Wednesday, October 11, 2006

Numbers game

Those epidemiologists are at it again.

Before the United States invaded Iraq, the death toll was 5.5 per 1000 per year; after, the death toll went to 13.3 per 1000 per year.

That translates to 655,000 civilian deaths, the number the scientists are reporting.

According to this death figure, that's 220 9/11 attacks, or about 1 per week.

On the other hand, if Iraq were the size of America, the number of deaths would be about 7.5 million. Roughly, this is like killing every last person inside the city limits of Los Angeles, Houston, and Philadelphia (the metro areas are obviously larger). Or it's like the number of casualties the United States suffered in Vietnam, 100 times.

But these are only numbers. They're huge, and there's a human life behind every tally mark, but they just don't convey what is going on in Iraq, what we hath wrought. So here's a journalist in Iraq explaining where we are now.

Some readers and viewers think we journalists are exaggerating about the situation in Iraq. I can almost understand that because who would want to believe that things are this bad? Particularly when so many people here started out with such good intentions.

I'm more puzzled by comments that the violence isn't any worse than any American city. Really? In which American city do 60 bullet-riddled bodies turn up on a given day? In which city do the headless bodies of ordinary citizens turn up every single day? In which city would it not be news if neighborhood school children were blown up? In which neighborhood would you look the other way if gunmen came into restaurants and shot dead the customers?

Almost unimaginable
Day-to-day life here for Iraqis is so far removed from the comfortable existence we live in the United States that it is almost literally unimaginable.

It's almost impossible to describe what it feels like being stalled in traffic, your heart pounding, wondering if the vehicle in front of you is one of the three or four car bombs that will go off that day. Or seeing your husband show up at the door covered in blood after he was kidnapped and beaten.

I don't know a single family here that hasn't had a relative, neighbor or friend die violently. In places where there's been all-out fighting going on, I've interviewed parents who buried their dead child in the yard because it was too dangerous to go to the morgue.

Imagine the worst day you've ever had in your life, add a regular dose of terror and you'll begin to get an idea of what it's like every day for a lot of people here.


So what do we do?

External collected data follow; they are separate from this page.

(* ===== verification/Transactions.v ===== *)
(** * Repeatable transactions: [crates/postgres/src/transaction.rs]

    What the pool, the database and rival transactions do around each execution of the
    closure is a script, one [Attempt] for each pass of the loop.  A transaction that is
    rolled back leaves the database as it found it; a commit that fails may have taken
    effect or not.  Metrics and logging are left out, and sleeping is the list of
    delays. *)
From S2P Require Import Prelude Machine Text.

Definition MAX_TX_ATTEMPTS : Z := 10.
Definition MAX_BASE_DELAY : Z := Duration.from_secs 5.
Definition MAX_DELAY : Z := Duration.from_secs 30.
Definition MAX_JITTER : Z := Duration.from_secs 5.

Inductive TransactionIsolation := ReadCommitted | RepeatableRead | Serializable.
Definition begin_statement (i : TransactionIsolation) : string :=
  match i with
  | ReadCommitted => "BEGIN ISOLATION LEVEL READ COMMITTED"
  | RepeatableRead => "BEGIN ISOLATION LEVEL REPEATABLE READ"
  | Serializable => "BEGIN ISOLATION LEVEL SERIALIZABLE"
  end.
Record TransactionRetryConfig := {
  tx_attempts : Z;
  base_delay : Z;
  max_delay : Z;
  max_jitter : Z;
  isolation : TransactionIsolation;
}.
Inductive TransactionRetryConfigError := InvalidAttempts | InvalidDelay.
Definition retry_config_validate (c : TransactionRetryConfig) : result TransactionRetryConfigError unit :=
  _ ← guard_err ((tx_attempts c =? 0) || (MAX_TX_ATTEMPTS <? tx_attempts c)) InvalidAttempts;
  guard_err ((base_delay c <? Duration.from_millis 1) || (MAX_BASE_DELAY <? base_delay c) || (max_delay c <? base_delay c)
             || (MAX_DELAY <? max_delay c) || (MAX_JITTER <? max_jitter c)) InvalidDelay.

(** A driver's error, as its SQLSTATE if the database gave one. *)
Abbreviation SqlxError := (option string).
Inductive RetryableSqlState := SerializationFailure | DeadlockDetected.
Definition from_sqlx (e : SqlxError) : option RetryableSqlState :=
  match e with
  | Some code =>
      if bool_decide (code = "40001") then Some SerializationFailure
      else if bool_decide (code = "40P01") then Some DeadlockDetected
      else None
  | None => None
  end.
Definition sql_state_str (s : RetryableSqlState) : string :=
  match s with SerializationFailure => "40001" | DeadlockDetected => "40P01" end.
Class RetryableTransactionError (E : Type) := retryable_sql_state : E -> option RetryableSqlState.
#[global] Instance sqlx_retryable : RetryableTransactionError SqlxError := from_sqlx.

(** ** Delays *)
Definition wrapping_mul64 (a b : Z) : Z := (a * b) mod 2 ^ 64.
Definition splitmix (value : Z) : Z :=
  let value := wrapping_mul64 (Z.lxor value (Z.shiftr value 30)) 13787848793156543929 in
  let value := wrapping_mul64 (Z.lxor value (Z.shiftr value 27)) 10723151780598845931 in
  Z.lxor value (Z.shiftr value 31).
Definition u64_or_max (n : Z) : Z := if n <=? u64_max then n else u64_max.
Definition retry_delay (c : TransactionRetryConfig) (attempt seed : Z) : Z :=
  let exponent := Z.min (Z.max (attempt - 1) 0) 31 in
  let backoff := Z.min (Duration.saturating_mul (base_delay c) (Z.shiftl 1 exponent)) (max_delay c) in
  let jitter_nanos := u64_or_max (max_jitter c) in
  let jitter := if jitter_nanos =? 0 then 0
                else splitmix (Z.lxor seed attempt) mod Z.min (jitter_nanos + 1) u64_max in
  Duration.saturating_add backoff jitter.
Definition jitter_seed (nanos process : Z) : Z :=
  let folded := if nanos <=? u64_max then nanos
                else Z.lxor (u64_or_max (Z.shiftr nanos 64)) (Z.land nanos u64_max) in
  splitmix (Z.lxor folded process).

(** ** The loop *)
Inductive TransactionRunError (E : Type) :=
| Acquire | Begin | Operation (e : E) | Rollback | Commit | RetryExhausted (attempts : Z) (last_error : E).
#[global] Arguments Acquire {E}.
#[global] Arguments Begin {E}.
#[global] Arguments Operation {E} e.
#[global] Arguments Rollback {E}.
#[global] Arguments Commit {E}.
#[global] Arguments RetryExhausted {E} attempts last_error.

(** One pass: whether a connection is acquired and the transaction begun, what rivals do
    until it is isolated, what the closure does, whether the rollback is confirmed, how
    the commit ends ([None]: well; [Some effective]: it fails, with or without effect),
    and the value of the shared sequence. *)
Record Attempt (S E T : Type) := {
  acquired : bool;
  begun : bool;
  rivals : S -> S;
  closure : S -> result E T * S;
  rolled_back : bool;
  commit_fails : option bool;
  sequence : Z;
}.
#[global] Arguments acquired {S E T} a.
#[global] Arguments begun {S E T} a.
#[global] Arguments rivals {S E T} a s : rename.
#[global] Arguments closure {S E T} a s : rename.
#[global] Arguments rolled_back {S E T} a.
#[global] Arguments commit_fails {S E T} a.
#[global] Arguments sequence {S E T} a.

Section run.
Context {S E T : Type} `{RetryableTransactionError E}.
(** [None] is the [unreachable!] after the loop. *)
Fixpoint run_from (c : TransactionRetryConfig) (todo : nat) (attempt : Z) (env : nat -> Attempt S E T) (s : S)
    : option (result (TransactionRunError E) T) * S * list Z :=
  match todo with
  | O => (None, s, [])
  | Datatypes.S todo' =>
      let a := env (Z.to_nat attempt) in
      if negb (acquired a) then (Some (Err Acquire), s, []) else
      if negb (begun a) then (Some (Err Begin), s, []) else
      let s := rivals a s in
      match closure a s with
      | (Ok value, s') =>
          match commit_fails a with
          | Some effective => (Some (Err Commit), if effective then s' else s, [])
          | None => (Some (Ok value), s', [])
          end
      | (Err error, _) =>
          if negb (rolled_back a) then (Some (Err Rollback), s, []) else
          match retryable_sql_state error with
          | None => (Some (Err (Operation error)), s, [])
          | Some _ =>
              if attempt =? tx_attempts c then (Some (Err (RetryExhausted attempt error)), s, [])
              else let '(r, s'', delays) := run_from c todo' (attempt + 1) env s in
                   (r, s'', retry_delay c attempt (sequence a) :: delays)
          end
      end
  end.
Definition run_repeatable (c : TransactionRetryConfig) (env : nat -> Attempt S E T) (s : S)
    : option (result (TransactionRunError E) T) * S * list Z :=
  run_from c (Z.to_nat (tx_attempts c)) 1 env s.
End run.

(** ** The closure takes effect once *)
Section once.
Context {S E T : Type} `{RetryableTransactionError E}.
(** The database after the rivals of the passes [from .. from + n - 1], and nothing else. *)
Fixpoint rivals_only (env : nat -> Attempt S E T) (from n : nat) (s : S) : S :=
  match n with
  | O => s
  | Datatypes.S n' => rivals_only env (1 + from) n' (rivals (env from) s)
  end.
Lemma rivals_only_last env from n s : rivals_only env from (1 + n) s = rivals (env (from + n)%nat) (rivals_only env from n s).
Proof.
  revert from s. induction n as [|n IH]; intros from s; [simpl; by rewrite Nat.add_0_r|].
  change (rivals_only env from (1 + Datatypes.S n) s) with (rivals_only env (1 + from) (1 + n) (rivals (env from) s)).
  rewrite IH. simpl. do 2 f_equal. lia.
Qed.
(** What a run that ends in its [k]-th pass says about the database. *)
Definition run_ends (a : Attempt S E T) (s0 db s' : S) (r : result (TransactionRunError E) T) : Prop :=
  match r with
  | Ok value => closure a db = (Ok value, s')
  | Err Commit => exists value post, closure a db = (Ok value, post) /\ (s' = db \/ s' = post)
  | Err (Acquire | Begin) => s' = s0
  | Err Rollback => s' = db /\ exists e, (closure a db).1 = Err e
  | Err (Operation e) => s' = db /\ (closure a db).1 = Err e /\ retryable_sql_state e = None
  | Err (RetryExhausted _ e) => s' = db /\ (closure a db).1 = Err e /\ is_Some (retryable_sql_state e)
  end.
Lemma retry_delay_bounded c attempt seed : retry_config_validate c = Ok tt -> 0 <= max_jitter c -> 0 <= attempt ->
  0 <= retry_delay c attempt seed <= max_delay c + max_jitter c.
Proof.
  intros Hc Hj Ha. unfold retry_config_validate in Hc. inv_ok. unfold retry_delay, Duration.saturating_add, Duration.saturating_mul.
  assert (Hb : 0 <= base_delay c) by (unfold Duration.from_millis in *; blia). assert (Hm : base_delay c <= max_delay c) by blia.
  assert (HM : max_delay c <= MAX_DELAY) by blia. assert (HJ : max_jitter c <= MAX_JITTER) by blia.
  assert (Hu : u64_or_max (max_jitter c) = max_jitter c).
  { unfold u64_or_max. destruct (Z.leb_spec (max_jitter c) u64_max); [done|]. unfold MAX_JITTER, Duration.from_secs, Duration.nanos_per_sec, u64_max in *. lia. }
  rewrite Hu. assert (0 <= Z.shiftl 1 (Z.min (Z.max (attempt - 1) 0) 31)) by (apply Z.shiftl_nonneg; lia).
  set (p := Z.shiftl 1 _) in *. set (x := splitmix _). clearbody p x.
  assert (Hd : 0 <= Z.min (Z.min (base_delay c * p) Duration.MAX) (max_delay c) <= max_delay c).
  { split; [|lia]. apply Z.min_glb; [|lia]. apply Z.min_glb; [nia|]. by vm_compute. }
  destruct (Z.eqb_spec (max_jitter c) 0) as [->|Hne].
  - unfold MAX_DELAY, Duration.from_secs, Duration.nanos_per_sec, Duration.MAX, u64_max in *. lia.
  - rewrite (Z.min_l (max_jitter c + 1)) by (unfold MAX_JITTER, Duration.from_secs, Duration.nanos_per_sec, u64_max in *; lia).
    pose proof (Z.mod_pos_bound x (max_jitter c + 1) ltac:(lia)).
    set (w := x mod _) in *. clearbody w. set (d := Z.min _ (max_delay c)) in *. clearbody d.
    unfold MAX_JITTER, MAX_DELAY, Duration.MAX, Duration.from_secs, Duration.nanos_per_sec, u64_max in *. lia.
Qed.
Lemma run_from_ends c env : retry_config_validate c = Ok tt -> 0 <= max_jitter c -> forall todo attempt s,
  1 <= attempt -> Z.of_nat todo = tx_attempts c - attempt + 1 -> (1 <= todo)%nat ->
  exists n r s' delays, (n < todo)%nat /\ run_from c todo attempt env s = (Some r, s', delays) /\ length delays = n
    /\ Forall (fun d => 0 <= d <= max_delay c + max_jitter c) delays
    /\ (forall i, (i < n)%nat -> exists e, (closure (env (Z.to_nat attempt + i)%nat) (rivals_only env (Z.to_nat attempt) (1 + i) s)).1 = Err e
                                  /\ is_Some (retryable_sql_state e))
    /\ (forall k e, r = Err (RetryExhausted k e) -> k = tx_attempts c /\ attempt + Z.of_nat n = k)
    /\ run_ends (env (Z.to_nat attempt + n)%nat) (rivals_only env (Z.to_nat attempt) n s) (rivals_only env (Z.to_nat attempt) (1 + n) s) s' r.
Proof.
  intros Hc Hj. induction todo as [|todo IH]; intros attempt s Ha Hn Hpos; [lia|]. cbn [run_from].
  set (a := env (Z.to_nat attempt)).
  assert (Hstop : forall r s', run_ends a s (rivals a s) s' r -> (forall k e, r = Err (RetryExhausted k e) -> k = tx_attempts c /\ attempt = k) ->
    exists n r' s'' delays, (n < 1 + todo)%nat /\ (Some r, s', []) = (Some r', s'', delays) /\ length delays = n
    /\ Forall (fun d => 0 <= d <= max_delay c + max_jitter c) delays
    /\ (forall i, (i < n)%nat -> exists e, (closure (env (Z.to_nat attempt + i)%nat) (rivals_only env (Z.to_nat attempt) (1 + i) s)).1 = Err e
                                  /\ is_Some (retryable_sql_state e))
    /\ (forall k e, r' = Err (RetryExhausted k e) -> k = tx_attempts c /\ attempt + Z.of_nat n = k)
    /\ run_ends (env (Z.to_nat attempt + n)%nat) (rivals_only env (Z.to_nat attempt) n s) (rivals_only env (Z.to_nat attempt) (1 + n) s) s'' r').
  { intros r s' He Hx. exists 0%nat, r, s', []. rewrite Nat.add_0_r. split_and!; try done; [lia |].
    intros k e Hr. destruct (Hx k e Hr) as [-> ->]. split; [done | lia]. }
  destruct (acquired a); [|by apply Hstop]. destruct (begun a); [|by apply Hstop]. cbn [negb].
  destruct (closure a (rivals a s)) as [[value|error] s'] eqn:Ea.
  - destruct (commit_fails a) as [eff|]; apply Hstop; try done. exists value, s'. split; [done|]. destruct eff; [by right | by left].
  - destruct (rolled_back a); [|apply Hstop; [|done]; split; [done|]; exists error; by rewrite Ea]. cbn [negb].
    destruct (retryable_sql_state error) as [st|] eqn:Er; [|apply Hstop; [unfold run_ends; by rewrite Ea|done]].
    destruct (Z.eqb_spec attempt (tx_attempts c)) as [Heq|Hne].
    { apply Hstop; [unfold run_ends; rewrite Ea; split_and!; [done | done | by exists st]|]. by intros k e [= <- _]. }
    destruct (IH (attempt + 1) (rivals a s)) as (n & r & s'' & delays & H1 & H2 & H3 & H4 & H5 & H6 & H7); [lia | lia | lia |].
    rewrite H2. replace (Z.to_nat (attempt + 1)) with (1 + Z.to_nat attempt)%nat in * by lia.
    exists (1 + n)%nat, r, s'', (retry_delay c attempt (sequence a) :: delays). split_and!; [lia | done | simpl; lia | | | |].
    + constructor; [apply retry_delay_bounded; [done | done | lia] | done].
    + intros [|i] Hi; [rewrite Nat.add_0_r; exists error; split; [change ((closure a (rivals a s)).1 = Err error); by rewrite Ea | by exists st]|].
      destruct (H5 i ltac:(lia)) as (e & He & Hs). exists e. split; [|done]. replace (Z.to_nat attempt + Datatypes.S i)%nat with (1 + Z.to_nat attempt + i)%nat by lia. exact He.
    + intros k e Hr. destruct (H6 k e Hr). split; [done | lia].
    + replace (Z.to_nat attempt + (1 + n))%nat with (1 + Z.to_nat attempt + n)%nat by lia. exact H7.
Qed.

(** C17. A repeated transaction takes effect once: with a valid policy the loop never runs
    off its end; it stops in some pass [k], all earlier passes having failed with a
    transient error and left no trace; a successful run applied the closure exactly once,
    to the database its rivals left; only a failed commit leaves open whether it did; and
    every wait is within the configured bounds. *)
Theorem transaction_applied_once c (env : nat -> Attempt S E T) s : retry_config_validate c = Ok tt -> 0 <= tx_attempts c -> 0 <= max_jitter c ->
  exists k r s' delays, 1 <= Z.of_nat k <= tx_attempts c /\ run_repeatable c env s = (Some r, s', delays)
    /\ length delays = (k - 1)%nat /\ Forall (fun d => 0 <= d <= max_delay c + max_jitter c) delays
    /\ (forall i, (1 <= i < k)%nat -> exists e, (closure (env i) (rivals_only env 1 i s)).1 = Err e /\ is_Some (retryable_sql_state e))
    /\ (forall n e, r = Err (RetryExhausted n e) -> n = tx_attempts c /\ Z.of_nat k = n)
    /\ run_ends (env k) (rivals_only env 1 (k - 1) s) (rivals_only env 1 k s) s' r.
Proof.
  intros Hc Hn Hj. pose proof Hc as Hv. unfold retry_config_validate in Hv. inv_ok.
  destruct (run_from_ends c env Hc Hj (Z.to_nat (tx_attempts c)) 1 s) as (n & r & s' & delays & H1 & H2 & H3 & H4 & H5 & H6 & H7); [lia | lia | blia |].
  exists (1 + n)%nat, r, s', delays. change (Z.to_nat 1) with 1%nat in *. split_and!; [lia | lia | done | lia | done | | |].
  - intros i Hi. destruct (H5 (i - 1)%nat ltac:(lia)) as (e & He & Hs). exists e. replace (1 + (i - 1))%nat with i in He by lia. done.
  - intros k e Hr. destruct (H6 k e Hr). split; [done | lia].
  - replace (1 + n - 1)%nat with n by lia. exact H7.
Qed.
End once.

(** A counter is incremented in the second pass, after a serialization failure. *)
Definition example_retry : TransactionRetryConfig :=
  {| tx_attempts := 3; base_delay := Duration.from_millis 10; max_delay := Duration.from_millis 20; max_jitter := Duration.from_millis 5;
     isolation := Serializable |}.
Definition example_env (i : nat) : Attempt Z SqlxError Z :=
  {| acquired := true; begun := true; rivals := fun n => n + 100;
     closure := fun n => if bool_decide (i = 1%nat) then (Err (Some "40001"), n + 7) else (Ok n, n + 1);
     rolled_back := true; commit_fails := None; sequence := 42 |}.
Lemma transaction_applied_once_witness : retry_config_validate example_retry = Ok tt
  /\ exists k r s' delays, 1 <= Z.of_nat k <= 3 /\ run_repeatable example_retry example_env 0 = (Some r, s', delays)
       /\ run_ends (example_env k) (rivals_only example_env 1 (k - 1) 0) (rivals_only example_env 1 k 0) s' r.
Proof.
  split; [by vm_compute|].
  destruct (transaction_applied_once example_retry example_env 0) as (k & r & s' & delays & Hk & Hr & _ & _ & _ & _ & He);
    [by vm_compute | by vm_compute | by vm_compute |].
  exists k, r, s', delays. exact (conj Hk (conj Hr He)).
Defined.
Example example_run : fst (run_repeatable example_retry example_env 0) = (Some (Ok 200), 201).
Proof. by vm_compute. Qed.
(** ** Checks of the migration *)
Definition uuid_v7 (u : Z) : bool := (get_version_num u =? 7) && (Z.land (Z.shiftr u 62) 3 =? 2).
Definition between (lo hi x : Z) : bool := (lo <=? x) && (x <=? hi).
Definition lower_first (s : string) : bool := first_byte (fun c => is_ascii_lowercase c || is_ascii_digit c) s.
Definition lease_ok (l : option Lease) : bool := match l with Some l => uuid_v7 (token l) | None => true end.
Definition zone_byte (c : ascii) : bool := is_ascii_alphanumeric c || is_byte "_" c || is_byte "+" c || is_byte "-" c.
(** [^[A-Za-z0-9_+-]+(/[A-Za-z0-9_+-]+)*$] *)
Definition zone_portable (s : string) : bool := forallb (fun part => negb (is_empty part) && all_bytes zone_byte part) (split (is_byte "/") s).
Definition schedule_ok (id : Z) (r : Schedule) : bool :=
  let c := columns r in
  uuid_v7 id && (len (col_name c) <=? 128) && lower_first (col_name c) && all_bytes name_byte (col_name c)
  && between 1 512 (len (col_cron c)) && control_free (col_cron c)
  && (len (col_timezone c) <=? 128) && zone_portable (col_timezone c)
  && match col_catch_up c with
     | None => bool_decide (col_policy c = "skip" \/ col_policy c = "fire_once")
     | Some n => bool_decide (col_policy c = "catch_up") && between 1 1000 n
     end
  && between 1 1000 (col_concurrent c) && between 1000000 86400000000 (col_lease_micros c)
  && between 2000000 604800000000 (col_execution_micros c) && between 1000000 2678400000000 (col_window_micros c)
  && (0 <? revision r) && (revision r <=? i64_max) && lease_ok (sch_lease r)
  && negb (paused r && match sch_lease r with Some _ => true | None => false end)
  && (created_at r <=? updated_at r).
Definition is_none {A} (o : option A) : bool := match o with None => true | Some _ => false end.
Definition is_some {A} (o : option A) : bool := negb (is_none o).
Definition code_portable (s : string) : bool := (len s <=? 64) && lower_first s && all_bytes name_byte s.
(** The columns each state may and must have. *)
Definition state_complete (s : RunState) : bool :=
  match status s with
  | PendingDispatch => is_none (dispatch_lease s) && is_none (execution_lease s) && is_none (dispatched_at s) && is_none (started_at s)
                       && is_none (completed_at s) && is_none (failed_at s) && is_none (failure_code s)
  | Dispatching => is_some (dispatch_lease s) && is_none (execution_lease s) && is_none (completed_at s) && is_none (failed_at s)
                   && is_none (failure_code s)
  | Dispatched => is_none (dispatch_lease s) && is_none (execution_lease s) && is_some (dispatched_at s) && is_none (completed_at s)
                  && is_none (failed_at s) && is_none (failure_code s)
  | Running => is_none (dispatch_lease s) && is_some (execution_lease s) && is_some (dispatched_at s) && is_some (started_at s)
               && is_none (completed_at s) && is_none (failed_at s) && is_none (failure_code s)
  | Completed => is_none (dispatch_lease s) && is_none (execution_lease s) && is_some (dispatched_at s) && is_some (started_at s)
                 && is_some (completed_at s) && is_none (failed_at s) && is_none (failure_code s)
  | Failed => is_none (dispatch_lease s) && is_none (execution_lease s) && is_some (dispatched_at s) && is_some (started_at s)
              && is_none (completed_at s) && is_some (failed_at s) && is_some (failure_code s)
  end.
Definition state_ok (s : RunState) : bool :=
  between 0 i32_max (dispatch_attempt_count s) && between 0 i32_max (execution_attempt_count s)
  && match last_dispatch_error s with Some e => code_portable e | None => true end
  && match failure_code s with Some e => code_portable e | None => true end
  && lease_ok (dispatch_lease s) && match execution_lease s with Some (t, _) => uuid_v7 t | None => true end && state_complete s.
(** [jsonb_typeof(envelope_json::jsonb) = 'object'] *)
Class JsonColumn := json_object : string -> bool.
Definition queue_byte (c : ascii) : bool := is_ascii_alphanumeric c || is_byte "_" c || is_byte "." c || is_byte "-" c.
Definition run_ok `{JsonColumn} (job : Z) (r : Run) : bool :=
  let i := identity r in
  uuid_v7 (run_id i) && uuid_v7 job && (len (run_queue i) <=? 64) && first_byte is_ascii_alphanumeric (run_queue i)
  && all_bytes queue_byte (run_queue i)
  && between 2 2097152 (len (envelope_json i)) && json_object (envelope_json i)
  && ((replay_sequence i =? 0) && is_none (replay_of i) || between 1 1000000 (replay_sequence i) && is_some (replay_of i))
  && state_ok (state r).
Definition audit_ok (a : Audit) : bool :=
  uuid_v7 (audit_id a)
  && bool_decide (action a = "create" \/ action a = "update" \/ action a = "pause" \/ action a = "resume" \/ action a = "replay")
  && portable (actor a) 1 128 actor_byte && reason_ok (reason a)
  && (0 <? new_revision a) && match previous_revision a with Some p => 0 <? p | None => true end
  && Bool.eqb (bool_decide (action a = "create")) (is_none (previous_revision a)).
(* ===== verification/SchedulerHistory.v ===== *)
(** * The scheduler over time

    A [System] is the store, the database clock and the claims handed to schedulers.  A
    [step] is one transaction or statement of [repository.rs] or [handler.rs]; its clock
    readings lie between the clock before and after it.  Acquiring an execution locks the
    run and then its schedule, so that acquisitions for one schedule exclude each other
    and the whole transaction is one step.  [step_moves] sorts the steps by what they do
    to the store. *)
From S2P Require Import Prelude Machine Text Ordered JsonShape JobPolicy JobWire SchedulerTypes Scheduler.
From S2P Require Import SchedulerFacts.

Record System := { store : Store; clock : Z; claims : list DueSchedule }.
(** [find_next_occurrence] gives the first matching instant strictly after its argument,
    and the name of a time zone names it. *)
Class CalendarLaws `{Calendar} := {
  fires : string -> string -> Z -> Prop;
  find_next_first : forall e z t n, find_next e z t = Some n -> t < n /\ fires e z n /\ forall u, t < u < n -> ~ fires e z u;
  zone_name : forall s z, zone s = Some z -> zone z = Some z;
}.

Abbreviation fires_for d := (fires (expression d) (timezone d)).

Section history.
Context `{CalendarLaws} `{JsonColumn} `{SerdeJson} `{UuidText}.
(** What [ScheduleDefinition::new] builds. *)
Definition valid_definition (d : ScheduleDefinition) : Prop :=
  exists name expr tz policy concurrent lease execution window p,
    ScheduleDefinition_new name expr tz policy concurrent lease execution window p = Ok d.
Inductive step (x : System) : System -> Prop :=
| do_create now created updated id st d who why r s' t :
    clock x <= now -> now <= t -> valid_definition d -> create_schedule now created updated id st d who why (store x) = (r, s') ->
    step x {| store := s'; clock := t; claims := claims x |}
| do_update id n now updated st d who why r s' t :
    clock x <= now -> now <= t -> valid_definition d -> update_schedule id n now updated st d who why (store x) = (r, s') ->
    step x {| store := s'; clock := t; claims := claims x |}
| do_set_paused id n p now updated st who why r s' t :
    clock x <= now -> now <= t -> set_paused id n p now updated st who why (store x) = (r, s') ->
    step x {| store := s'; clock := t; claims := claims x |}
| do_replay sched at_ factory st st' who why r s' t :
    clock x <= t -> replay sched at_ factory st st' who why (store x) = (r, s') ->
    step x {| store := s'; clock := t; claims := claims x |}
| do_claim c tokens locked now r s' t :
    clock x <= now -> now <= t -> claim_due_schedules c tokens locked now (store x) = (r, s') ->
    step x {| store := s'; clock := t; claims := match r with Ok l => l ++ claims x | Err _ => claims x end |}
| do_materialize claim factory stamps updated r s' t :
    clock x <= t -> claim ∈ claims x -> materialize_due claim factory stamps updated (store x) = (r, s') ->
    step x {| store := s'; clock := t; claims := claims x |}
| do_claim_runs c tokens locked now r s' t :
    clock x <= now -> now <= t -> claim_pending_runs c tokens locked now (store x) = (r, s') ->
    step x {| store := s'; clock := t; claims := claims x |}
| do_handoff c run h now stored r s' t :
    clock x <= now -> now <= t -> dispatch_claimed c run h now stored (store x) = (r, s') ->
    step x {| store := s'; clock := t; claims := claims x |}
| do_acquire job deadline f u r s' t :
    clock x <= counted_at u -> counted_at u <= claimed_now u -> claimed_now u <= t -> acquire_execution job deadline f u (store x) = (r, s') ->
    step x {| store := s'; clock := t; claims := claims x |}
| do_renew job f lease deadline now r s' t :
    clock x <= now -> now <= t -> renew_execution job f lease deadline now (store x) = (r, s') ->
    step x {| store := s'; clock := t; claims := claims x |}
| do_finish job f o now stored r s' t :
    clock x <= now -> now <= t -> finish_execution job f o now stored (store x) = (r, s') ->
    step x {| store := s'; clock := t; claims := claims x |}.
Definition initial : System := {| store := {| schedules := ∅; runs := ∅; audits := [] |}; clock := 0; claims := [] |}.
Definition reachable (x : System) : Prop := rtc step initial x.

Well, the executive is committed to a failed policy. Bush has said that he won't leave Iraq even if the only people supporting him are his wife and his dog. The strategic vision is over. The Republican Congress refuses to hold the President accountable, for lying to us about the reasons for going to war, screwing up the post-war occupation completely, putting our soldiers into the meat grinder without adequate safeguards, and finally for spinning and covering up for all the failures and their consequent violence.

So it's time for a Congress that will hold Bush accountable. Make sure you're registered, and vote in November.

You have lots of excuses if the Iraq war doesn't suit you: an obvious cover-up by the Republican House leadership of a child sex predator in order to retain political power, the atrocious Medicare Part D, the sale of Iraq war reconstruction to private companies, the bill codifying the President's right to torture prisoners and suspend habeas corpus, the illegal wiretapping of American citizens by the NSA, the foreign policy failure that is the North Korean nuclear weapons program, the signing statements that purport to allow the executive to ignore laws, the anemic response to Hurricane Katrina and the still-worse failure to rebuild New Orleans... the list is definitely not complete yet.

The Congress isn't directly responsible for all of these decisions; a lot of them are on the President. But the Congress has oversight power (at least in theory, if not in current events). If you want investigations and accountability, you need a Congress willing to stand up to the President. Could that be a Republican Congress? All signs point to no.